At least half of the people I see have high triglycerides. This is because there are very good medications for high cholesterol and LDL levels, but triglycerides do not respond nearly as well to these meds, and so lots of these folks are referred to us. However triglycerides are exquisitely sensitive to a number of lifestyle factors. This is both good and bad. Good in that if the lifestyle changes can be made triglyceride levels can fall a great deal, but bad in that the patient has to make the commitment to change behavior, and to make that changed behavior last a lifetime, and also bad that from the doctor’s point of view prescribing a medicine is easy, but counseling for multiple behavior changes is both time-consuming and complex. So the more that you, the patient, understand about lowering triglycerides the greater the chance that you will be successful, and decrease your risk of heart and vascular disease.
It is also important to understand that high triglycerides are often associated with a number of other conditions that together are referred to as the "metabolic syndrome". In addition to high triglycerides, these include low HDL, diabetes or high risk of diabetes, and high blood pressure. The factors listed below as being important in controlling triglycerides are also important in controlling the other aspects of the metabolic syndrome.
Here are the most important factors:
- Diabetes. Poorly controlled diabetes will often lead to very high triglyceride levels, and controlling diabetes is very important in lowering triglycerides.
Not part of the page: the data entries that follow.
(* ===== verification/Operator.v ===== *)
(** * The outer reconcile loop: [ClusterMeshReconciler.Reconcile]

    A reconcile, followed by the recovery from stale discovery data on every
    registered cluster and by the choice of the requeue delay. The REST mappers of
    the clusters are shared objects that [Reset] changes in place; clients look up
    kinds in them while the reconcile runs. They are part of the world, one cell per
    cluster (class [MapperStore]). *)

From Stdlib Require Import String.
From S2P Require Import Prelude Types ValidationMesh Kube PeerReconciler Registry Controller Restart.
Open Scope Z_scope.
Open Scope go_scope.

(** [errors.As(err, &noMatch)]: wrapped and joined errors are searched. *)
Definition carriesNoKindMatch (err : controller_error) : bool :=
  match err with
  | FetchingMesh cause | AddingFinalizer cause | RemovingFinalizer cause
  | UpdatingOverlapStatus cause | UpdatingStatus cause | ListingNodes _ cause => bool_decide (cause = NoKindMatch)
  | BuildingPeers _ _ _ => false
  | ReconcilingPair _ _ causes => existsb (fun e => bool_decide (cause_of e = NoKindMatch)) causes
  end.

(** The mappers of the clusters ([GetRESTMapper]), by name, and
    [apiutil.NewDynamicRESTMapper] with the configuration of a cluster. *)
Class MapperStore (W M : Type) : Type := {
  mappers : W -> gmap string (anyMapper (M := M));
  setMapper : string -> anyMapper (M := M) -> W -> W;
  NewDynamicRESTMapper : string -> ST W (option M);
}.

Section Operator.
Context {C W M : Type} `{PeerAPI C W} `{!ControllerAPI C W} `{!MapperStore W M}.
Context (registry : ClusterRegistry C) (message : mesh_error -> string).

(** [GetRESTMapper] of the cluster of that name. *)
Definition mapperOf (n : string) (w : W) : anyMapper (M := M) := default NilMapper (mappers w !! n).

Definition isNil (m : anyMapper (M := M)) : bool :=
  match m with NilMapper => true | _ => false end.

(** A [directCluster] has no mapper. *)
Definition directGetRESTMapper {K} (d : directCluster K) : anyMapper (M := M) := NilMapper.

(** [Clusters]: all names, in any order. *)
Definition Clusters : ST W (list string) := rangeClusters (reg_clusters registry).

(** The clusters whose mapper is not nil, in any order. *)
Definition Mappers : ST W (list string) :=
  names ← rangeClusters (reg_clusters registry);
  (fun w => (base.filter (fun n => isNil (mapperOf n w) = false) names, w)) : ST W (list string).

(** The body of the loop over [r.Registry.Mappers()]: the object is reset in place. *)
Definition refreshMapper (err : option controller_error) (n : string) : ST W unit := fun w =>
  let '((_, m), w') := RefreshMapperOnNoMatch (NewDynamicRESTMapper n) carriesNoKindMatch err (mapperOf n w) w in
  (tt, setMapper n m w').

Definition Reconcile (namespace name : string) : ST W (Z * option controller_error) :=
  r ← reconcile registry message namespace name;
  names ← Mappers;
  _ ← st_iter (refreshMapper r.2) names;
  mret (selectResult r.1 r.2).

End Operator.

(** A write to one mapper changes no other, and neither building a mapper nor
    ranging over the clusters changes any; the servers do not notice. *)
Class MapperLaws (W M : Type) {C : Type} `{PeerAPILaws C W} `{!ControllerAPI C W} `{!MapperStore W M} : Type := {
  mappers_set n m w : mappers (setMapper n m w) = <[n := m]> (mappers w);
  mappers_new n w : mappers (NewDynamicRESTMapper n w).2 = mappers w;
  mappers_range m w : mappers (rangeClusters m w).2 = mappers w;
  setMapper_quiet n m w : world_ok w -> quiet w (setMapper n m w);
  NewDynamicRESTMapper_quiet n w : world_ok w -> quiet w (NewDynamicRESTMapper n w).2;
}.

(** ** Recovery *)

Section Recovery.
Context {C W M : Type} {api : PeerAPI C W} {laws : PeerAPILaws C W}.
Context {capi : ControllerAPI C W} {claws : ControllerLaws C W}.
Context {store : MapperStore W M} {mlaws : MapperLaws W M}.
Context (registry : ClusterRegistry C) (message : mesh_error -> string).

(** [m'] is what one reset of cluster [n]'s mapper [m] leaves: a mapper built
    during the reset, or the old one when it cannot be built. *)
Definition refreshed (n : string) (m m' : anyMapper (M := M)) : Prop :=
  match m with
  | ResettableMapper r =>
      exists w : W, m' = ResettableMapper (match (NewDynamicRESTMapper n w).1 with Some f => mkResettable f | None => r end)
  | _ => m' = m
  end.

(** The Kubernetes errors in the chain of a controller error. *)
Inductive wraps : controller_error -> kube_error -> Prop :=
| wraps_fetch k : wraps (FetchingMesh k) k
| wraps_add k : wraps (AddingFinalizer k) k
| wraps_remove k : wraps (RemovingFinalizer k) k
| wraps_overlap k : wraps (UpdatingOverlapStatus k) k
| wraps_status k : wraps (UpdatingStatus k) k
| wraps_nodes cluster k : wraps (ListingNodes cluster k) k
| wraps_pair src tgt causes e : e ∈ causes -> wraps (ReconcilingPair src tgt causes) (cause_of e).

Lemma carriesNoKindMatch_iff e : carriesNoKindMatch e = true <-> wraps e NoKindMatch.
Proof.
  split.
  - destruct e; cbn; rewrite ?bool_decide_eq_true; [intros ->; constructor..|done|].
    intros (x & Hx%list_elem_of_In & E)%existsb_exists. apply bool_decide_eq_true in E. rewrite <- E. by constructor.
  - inversion 1 as [| | | | | |src tgt causes x Hx]; subst; cbn; try done.
    apply existsb_exists. exists x. split; [by apply list_elem_of_In|]. by apply bool_decide_eq_true.
Qed.

(** The error asks for fresh discovery data. *)
Definition stale_discovery (err : option controller_error) : bool :=
  match err with Some e => carriesNoKindMatch e | None => false end.

Lemma mapperOf_set k m n (w : W) : mapperOf n (setMapper k m w) = if decide (k = n) then m else mapperOf n w.
Proof.
  unfold mapperOf. rewrite mappers_set. case_decide as E; [subst; by rewrite lookup_insert_eq|by rewrite lookup_insert_ne].
Qed.

Lemma refreshMapper_mappers k err n w :
  mapperOf n (refreshMapper err k w).2 =
  if decide (k = n) then (RefreshMapperOnNoMatch (NewDynamicRESTMapper k) carriesNoKindMatch err (mapperOf k w) w).1.2
  else mapperOf n w.
Proof.
  unfold refreshMapper. assert (Hm : mappers (RefreshMapperOnNoMatch (NewDynamicRESTMapper k) carriesNoKindMatch err (mapperOf k w) w).2 = mappers w).
  { unfold RefreshMapperOnNoMatch. destruct err as [e|], (mapperOf k w) as [|m|r]; try done;
      destruct (carriesNoKindMatch e); try done. cbn [negb]. unfold Reset. st_run.
    pose proof (mappers_new k w) as Hn. by destruct (NewDynamicRESTMapper k w) as [[f|] w1]. }
  destruct (RefreshMapperOnNoMatch _ _ err _ w) as [[b m] w1]. cbn [fst snd] in *. rewrite mapperOf_set.
  case_decide; [done|]. unfold mapperOf. by rewrite Hm.
Qed.

Lemma Refresh_mapper n err m w :
  let m' := (RefreshMapperOnNoMatch (NewDynamicRESTMapper n) carriesNoKindMatch err m w).1.2 in
  if stale_discovery err then refreshed n m m' else m' = m.
Proof.
  unfold RefreshMapperOnNoMatch, stale_discovery. destruct err as [e|]; [|done].
  destruct m as [|p|r]; cbn [refreshed]; destruct (carriesNoKindMatch e); try done. cbn [negb].
  unfold Reset. st_run. exists w. by destruct (NewDynamicRESTMapper n w) as [[f|] w1].
Qed.

Lemma refreshLoop_mappers err names w n :
  NoDup names ->
  let w' := (st_iter (refreshMapper err) names w).2 in
  if decide (n ∈ names)
  then if stale_discovery err then refreshed n (mapperOf n w) (mapperOf n w') else mapperOf n w' = mapperOf n w
  else mapperOf n w' = mapperOf n w.
Proof.
  revert w; induction names as [|k names IH]; intros w Hnd; [done|].
  apply list.NoDup_cons in Hnd as [Hk Hnd]. cbn [st_iter]. rewrite st_bind_run.
  pose proof (Refresh_mapper k err (mapperOf k w) w) as HR. pose proof (refreshMapper_mappers k err n w) as HM.
  specialize (IH (refreshMapper err k w).2 Hnd). cbn zeta in IH, HR |- *. destruct (decide (n = k)) as [->|Hn].
  - rewrite decide_False in IH by done. rewrite decide_True in HM by done. rewrite decide_True by left.
    rewrite IH, HM. exact HR.
  - rewrite decide_False in HM by congruence. rewrite HM in IH. destruct (decide (n ∈ names)).
    + rewrite decide_True by by right. exact IH.
    + rewrite decide_False by by rewrite not_elem_of_cons. exact IH.
Qed.

Lemma Reconcile_mappers ns name w :
  let inner := reconcile registry message ns name w in
  let outer := Reconcile registry message ns name w in
  outer.1 = selectResult inner.1.1 inner.1.2 /\
  forall n,
    if stale_discovery inner.1.2 && bool_decide (is_Some (Client registry n))
    then refreshed n (mapperOf n inner.2) (mapperOf n outer.2)
    else mapperOf n outer.2 = mapperOf n inner.2.
Proof.
  intros inner outer. subst outer. unfold Reconcile. rewrite st_bind_run. fold inner. cbn beta.
  unfold Mappers. rewrite !st_bind_run. cbn [fst snd].
  pose proof (rangeClusters_perm (reg_clusters registry) inner.2) as Hperm.
  pose proof (mappers_range (reg_clusters registry) inner.2) as Hm.
  destruct (rangeClusters (reg_clusters registry) inner.2) as [all w1]. cbn [fst snd] in *.
  rewrite !st_ret_run. cbn [fst snd].
  assert (Hw1 : forall n, mapperOf n w1 = mapperOf n inner.2) by (intros n; unfold mapperOf; by rewrite Hm).
  set (names := base.filter (fun n => isNil (mapperOf n w1) = false) all).
  assert (Hnd : NoDup names).
  { apply list.NoDup_filter. rewrite Hperm. apply NoDup_fst_map_to_list. }
  split; [done|]. intros n. pose proof (refreshLoop_mappers inner.1.2 names w1 n Hnd) as HL. cbn zeta in HL.
  assert (Hin : n ∈ names <-> is_Some (Client registry n) /\ isNil (mapperOf n w1) = false).
  { unfold names. rewrite list_elem_of_filter, Hperm, list_elem_of_fmap. unfold Client. split.
    - intros [Hi ([k c] & -> & Hk%elem_of_map_to_list)]. cbn. by rewrite Hk.
    - intros [[c Hc] Hi]. split; [done|]. destruct (reg_clusters registry !! n) as [c'|] eqn:E; [|done].
      exists (n, c'). split; [done|]. by apply elem_of_map_to_list. }
  rewrite Hw1 in HL, Hin. set (w2 := (st_iter _ _ w1).2) in *.
  destruct (stale_discovery inner.1.2); cbn [andb]; [|by destruct (decide (n ∈ names))].
  case_bool_decide as Hc; case_decide as Hn; try done.
  - rewrite HL. destruct (mapperOf n inner.2) as [|p|r] eqn:Em; try done.
    exfalso. apply Hn, Hin. done.
  - exfalso. apply Hc. by apply Hin.
Qed.

(** C17. Recovery from stale discovery data: if the reconcile fails with an error
    that carries a NoKindMatchError, however deep it is wrapped or joined, the mapper
    of every registered cluster is reset (rebuilt, or kept when it cannot be built,
    and left alone when it cannot be reset), and the request is retried with the
    backoff of the work queue; after any other outcome no mapper is reset. The result
    is the one selected for the outcome, and resetting touches no other mapper. *)
Theorem Reconcile_refreshes_mappers ns name w :
  let inner := reconcile registry message ns name w in
  let outer := Reconcile registry message ns name w in
  outer.1 = selectResult inner.1.1 inner.1.2 /\
  (forall e, inner.1.2 = Some e -> wraps e NoKindMatch ->
     outer.1 = (0, Some e) /\
     forall n c, Client registry n = Some c -> refreshed n (mapperOf n inner.2) (mapperOf n outer.2)) /\
  (forall n, Client registry n = None -> mapperOf n outer.2 = mapperOf n inner.2) /\
  ((forall e, inner.1.2 = Some e -> ~ wraps e NoKindMatch) -> forall n, mapperOf n outer.2 = mapperOf n inner.2).
Proof.
  intros inner outer. destruct (Reconcile_mappers ns name w) as [E1 E2]. fold inner outer in E1, E2.
  split; [done|]. split; [|split].
  - intros e He Hw%carriesNoKindMatch_iff. unfold stale_discovery in E2. rewrite He in E1, E2. rewrite Hw in E2.
    split; [done|]. intros n c Hc. specialize (E2 n). by rewrite Hc in E2.
  - intros n Hn. specialize (E2 n). rewrite Hn in E2. by rewrite andb_false_r in E2.
  - intros Hno n. specialize (E2 n). destruct (stale_discovery inner.1.2) eqn:Es; [|done].
    unfold stale_discovery in Es. destruct inner.1.2 as [e|] eqn:He; [|done].
    exfalso. apply (Hno e eq_refl). by apply carriesNoKindMatch_iff.
Qed.

End Recovery.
- Alcohol. Patients with high triglycerides are often exquisitely sensitive to alcohol and ideally should discontinue alcohol altogether. It is important to understand that one twelve ounce beer is equivalent to one glass of wine or one shot of whiskey. Most people would see having six shots of whiskey every night has too much, but it is remarkable how many are willing to drink six beers every night without thinking twice about it. Not only is this a great deal of alcohol, it is also over 600 calories as even light beer has 110 calories per 12 ounces.
- Weight reduction and exercise. Both very important if you are overweight. Even modest weight loss in the five to ten pound category improves triglycerides, and also reduces blood pressure and risk of diabetes. The appropriate diet is low in simple sugars (that is sugar, cookies, cakes and pastries, and ordinary white bread), high in fiber and complex (whole-grain) carbohydrates, low in saturated fat but not low in total fat (canola oil and olive oil are fine) and high in omega-3 fatty acids, both as fish and as supplements. Very few of us are aware of either how much sugar is in the juices and sodas we drink (a 12 ounce Coke has 8 teaspoons of sugar) or how much saturated fat is in beverages such as coffee (a medium light from Dunkin doughnuts contains one quarter cup of cream!). Seeing a dietitian is extraordinarily helpful in making these changes as diet can be complicated. Much more information is also available at the related website of our Center for Applied Nutrition, at http://www.umassmed.edu/can/index.aspx
- Flax oil is an omega-3 supplement that is very useful for lowering triglycerides. Flax oil is the vegetarian form of omega-3 fatty acids, and is often easier to take than fish oil. For lowering high triglycerides it takes a fairly large amount of omega-3 fatty acids, and we usually recommend one to two tablespoons of the oil daily, generally taken before the evening meal. It is available from health food stores and from Trader Joe's and must be kept refrigerated. One tablespoon is the equivalent of 12 capsules! Flax oil can lower triglycerides as much as 50%.